Dataset records Start Marker
Lemma raw_discount_ineligible db code c s :
  lookup db code = Some c -> fge s (Coupon.min_order c) = false ->
  raw_discount db (Some code) s = zero.
Proof.
  intros Hc Hge. unfold raw_discount, order_discount, bind.
  destruct (truthy code); [|reflexivity].
  now rewrite find_one_coupon_run, Hc, Hge.
Qed.



Lemma fresh_id_above docs d : In d docs -> (fst d < fresh_id docs)%nat.
Proof.
  unfold fresh_id, ObjectId in *. induction docs as [|x docs IH]; [intros []|].
  cbn [In List.map fold_right].
  intros [-> | H]; [lia|]. specialize (IH H). lia.
Qed.

Lemma find_inserted docs doc :
  find (fun d => Nat.eqb (fst d) (fresh_id docs)) (docs ++ [(fresh_id docs, doc)])
  = Some (fresh_id docs, doc).
Proof.
  pose proof (fresh_id_above docs) as Hlt.
  generalize dependent (fresh_id docs); intros oid Hlt.
  unfold ObjectId in *.
  induction docs as [|x docs IH]; simpl.
  - now rewrite Nat.eqb_refl.
  - destruct (Nat.eqb (fst x) oid) eqn:E.
    + apply Nat.eqb_eq in E.
      specialize (Hlt x (or_introl eq_refl)). lia.
    + apply IH. intros d Hd. apply Hlt. now right.
Qed.

(** [create_order] in one step, on a cart with items. *)
Lemma create_order_run payload db :
  CreateOrderPayload.items payload <> [] ->
  create_order payload db =
  (Return {| resp_order := Some (fresh_id (order db), built_order db payload);
             resp_payment :=
               payment_of payload (fresh_id (order db)) (built_order db payload) |},
   {| coupon := coupon db;
      order := order db ++ [(fresh_id (order db), built_order db payload)] |}).
Proof.
  intros Hne. unfold create_order.
  destruct (CreateOrderPayload.items payload) as [|i items] eqn:E; [congruence|].
  rewrite <- E. unfold bind at 1. rewrite order_discount_run.
  unfold bind, create_document_order, find_one_order, ret; simpl.
  rewrite find_inserted. reflexivity.
Qed.

Lemma create_order_empty payload db :
  CreateOrderPayload.items payload = [] ->
  create_order payload db = (Raise (HTTPError 400 "No items"), db).
Proof. intros E. unfold create_order. now rewrite E. Qed.

Lemma order_of_create payload db :
  CreateOrderPayload.items payload <> [] ->
  order_of (create_order payload db) = Some (built_order db payload).
Proof. intros H. now rewrite (create_order_run _ _ H). Qed.

Lemma subtotal_nonneg payload :
  CreateOrderPayload.valid payload ->
  nonneg (subtotal_of (CreateOrderPayload.items payload)).
Proof.
  unfold CreateOrderPayload.valid, subtotal_of. intros H.
  apply py_sum_nonneg. apply Forall_map.
  eapply Forall_impl; [|exact H]. intros i Hi. apply Hi.
Qed.

End Handlers.

(** * The claims *)

(** The items of a concrete cart satisfy the constraints of [OrderItem]. *)
Ltac valid_cart :=
  unfold CreateOrderPayload.valid; simpl;
  repeat (apply Forall_cons || apply Forall_nil);
  (split; [simpl; lia | split; reflexivity]).


(** C1: with items in the cart and a coupon the lookup found whose
    [min_order] the subtotal reaches, the discount is the coupon's value
    for a flat coupon and [subtotal * value / 100] for a percent coupon, and
    both [priceOrder] and [applyCouponPreview] report it rounded to two
    decimal places. *)
Theorem C1_discount_rule db code c :
  lookup db code = Some c ->
  (forall payload,
      CreateOrderPayload.items payload <> [] ->
      CreateOrderPayload.coupon_code payload = Some code ->
      code <> EmptyString ->
      fge (subtotal_of (CreateOrderPayload.items payload)) (Coupon.min_order c) = true ->
      option_map pr_discount (priceOrder db payload) =
      Some (round2
              (match kind c with
               | Flat => Coupon.value c
               | Percent =>
                   fdiv (fmul (subtotal_of (CreateOrderPayload.items payload))
                           (Coupon.value c)) hundred
               end)))
  /\ (forall subtotal,
      fge subtotal (Coupon.min_order c) = true ->
      exists r,
        applyCouponPreview db code subtotal = Return r
        /\ response_discount r =
           round2
             (match kind c with
              | Flat => Coupon.value c
              | Percent => fdiv (fmul subtotal (Coupon.value c)) hundred
              end)).
Proof.
  intros Hc. split.
  - intros payload Hne Hcode Hcode' Hge.
    unfold priceOrder. rewrite (order_of_create _ _ Hne). simpl.
    rewrite Hcode, (raw_discount_found _ _ _ _ Hcode' Hc), Hge. reflexivity.
  - intros subtotal Hge. unfold applyCouponPreview.
    rewrite apply_coupon_run; simpl. rewrite Hc, (fge_not_flt _ _ Hge).
    eexists; split; reflexivity.
Qed.

Lemma C1_discount_rule_witness :
  lookup seeded_db "pakktun15" = Some seed_coupon
  /\ option_map pr_discount (priceOrder seeded_db (cart600 delivery (Some "pakktun15"%string)))
     = Some (float_of_int 90)
  /\ (exists r,
        applyCouponPreview seeded_db "pakktun15" (float_of_int 600) = Return r
        /\ response_discount r = float_of_int 90).
Proof.
  destruct (C1_discount_rule seeded_db "pakktun15" seed_coupon eq_refl)
    as [Horder Hpreview].
  split; [reflexivity|split].
  - rewrite (Horder (cart600 delivery (Some "pakktun15"%string)));
      [reflexivity | discriminate | reflexivity | discriminate | reflexivity].
  - exact (Hpreview (float_of_int 600) eq_refl).
Defined.

(** The same rule on a flat coupon: 500 off whatever the subtotal is. *)
Example flat_coupon_discount :
  option_map pr_discount (priceOrder generous_db (cart600 takeaway (Some "flat500"%string)))
  = Some (float_of_int 500)
  /\ option_map pr_total (priceOrder generous_db (cart600 takeaway (Some "flat500"%string)))
     = Some (float_of_int 100).
Proof. split; reflexivity. Qed.

(** C2: for every cart with items, [priceOrder] returns
    [max(0, subtotal - discount + deliveryFee)] rounded to two decimal
    places as the total, and the total is at least 0 whatever the discount
    is. *)
Theorem C2_total_floor db payload :
  CreateOrderPayload.items payload <> [] ->
  let subtotal := subtotal_of (CreateOrderPayload.items payload) in
  let discount := raw_discount db (CreateOrderPayload.coupon_code payload) subtotal in
  let deliveryFee :=
    float_of_int (delivery_fee_of (CreateOrderPayload.delivery_type payload)) in
  exists r,
    priceOrder db payload = Some r
    /\ pr_discount r = round2 discount
    /\ pr_total r = round2 (py_max zero (fadd (fsub subtotal discount) deliveryFee))
    /\ fge (pr_total r) zero = true
    /\ is_nan (pr_total r) = false.
Proof.
  intros Hne subtotal discount deliveryFee.
  unfold priceOrder. rewrite (order_of_create _ _ Hne). simpl.
  eexists; split; [reflexivity|]. simpl.
  fold subtotal. fold discount. fold deliveryFee.
  pose proof (round2_nonneg _
    (py_max_zero_nonneg (fadd (fsub subtotal discount) deliveryFee))) as H.
  repeat split; auto using nonneg_fge_zero, nonneg_not_nan.
Qed.

Lemma C2_total_floor_witness :
  CreateOrderPayload.items (cart300 takeaway (Some "double"%string)) <> []
  /\ exists r,
      priceOrder generous_db (cart300 takeaway (Some "double"%string)) = Some r
      /\ pr_discount r = float_of_int 450
      /\ pr_total r = zero
      /\ fge (pr_total r) zero = true
      /\ is_nan (pr_total r) = false.
Proof.
  split; [discriminate|].
  exact (C2_total_floor generous_db (cart300 takeaway (Some "double"%string))
           ltac:(discriminate)).
Defined.

(** C3: a cart with items priced without a coupon code, or with a code the
    lookup resolves to no active coupon, gets discount 0 and total
    [round(subtotal + deliveryFee, 2)], where the subtotal is the sum of the
    items' [total_price] and the delivery fee is 0 for takeaway and 20 for
    delivery. *)
Theorem C3_no_coupon db payload :
  CreateOrderPayload.items payload <> [] ->
  CreateOrderPayload.valid payload ->
  (CreateOrderPayload.coupon_code payload = None
   \/ exists code, CreateOrderPayload.coupon_code payload = Some code
                   /\ lookup db code = None) ->
  let subtotal := py_sum (List.map OrderItem.total_price (CreateOrderPayload.items payload)) in
  let deliveryFee :=
    match CreateOrderPayload.delivery_type payload with
    | takeaway => float_of_int 0
    | delivery => float_of_int 20
    end in
  priceOrder db payload =
  Some {| pr_subtotal := subtotal;
          pr_discount := zero;
          pr_deliveryFee := deliveryFee;
          pr_total := round2 (fadd subtotal deliveryFee) |}.
Proof.
  intros Hne Hvalid Hcode subtotal deliveryFee.
  assert (Hd : raw_discount db (CreateOrderPayload.coupon_code payload) subtotal = zero).
  { destruct Hcode as [-> | (code & -> & Hnone)];
      [apply raw_discount_none | now apply raw_discount_not_found]. }
  assert (Hfee : deliveryFee =
    float_of_int (delivery_fee_of (CreateOrderPayload.delivery_type payload)))
    by (unfold deliveryFee; destruct (CreateOrderPayload.delivery_type payload); reflexivity).
  assert (Hsum : nonneg (fadd subtotal deliveryFee)).
  { apply fadd_nonneg; [exact (subtotal_nonneg _ Hvalid)|].
    unfold deliveryFee; destruct (CreateOrderPayload.delivery_type payload); reflexivity. }
  unfold priceOrder. rewrite (order_of_create _ _ Hne). simpl.
  unfold pricing_of, built_order, order_doc; simpl.
  fold subtotal in Hd |- *. unfold subtotal_of. fold subtotal.
  rewrite Hd, fsub_zero, <- Hfee, (py_max_zero_id _ Hsum).
  reflexivity.
Qed.

Lemma C3_no_coupon_witness :
  priceOrder seeded_db (cart600 delivery (Some "FAKE10"%string)) =
  Some {| pr_subtotal := float_of_int 600;
          pr_discount := zero;
          pr_deliveryFee := float_of_int 20;
          pr_total := float_of_int 620 |}
  /\ priceOrder generous_db (cart300 takeaway (Some "retired"%string)) =
     Some {| pr_subtotal := float_of_int 300;
             pr_discount := zero;
             pr_deliveryFee := float_of_int 0;
             pr_total := float_of_int 300 |}
  /\ priceOrder seeded_db (cart300 delivery None) =
     Some {| pr_subtotal := float_of_int 300;
             pr_discount := zero;
             pr_deliveryFee := float_of_int 20;
             pr_total := float_of_int 320 |}.
Proof.
  split; [|split].
  - apply (C3_no_coupon seeded_db (cart600 delivery (Some "FAKE10"%string)));
      [discriminate | valid_cart
      | right; exists "FAKE10"%string; split; reflexivity].
  - apply (C3_no_coupon generous_db (cart300 takeaway (Some "retired"%string)));
      [discriminate | valid_cart
      | right; exists "retired"%string; split; reflexivity].
  - apply (C3_no_coupon seeded_db (cart300 delivery None));
      [discriminate | valid_cart | left; reflexivity].
Defined.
Dataset records End Marker
## What is being asked
All lines from the one with "[discriminate | valid_cart |" onward to the end of the records above should be repeated exactly, and only those lines.

## Worked solution
      [discriminate | valid_cart | left; reflexivity].
Defined.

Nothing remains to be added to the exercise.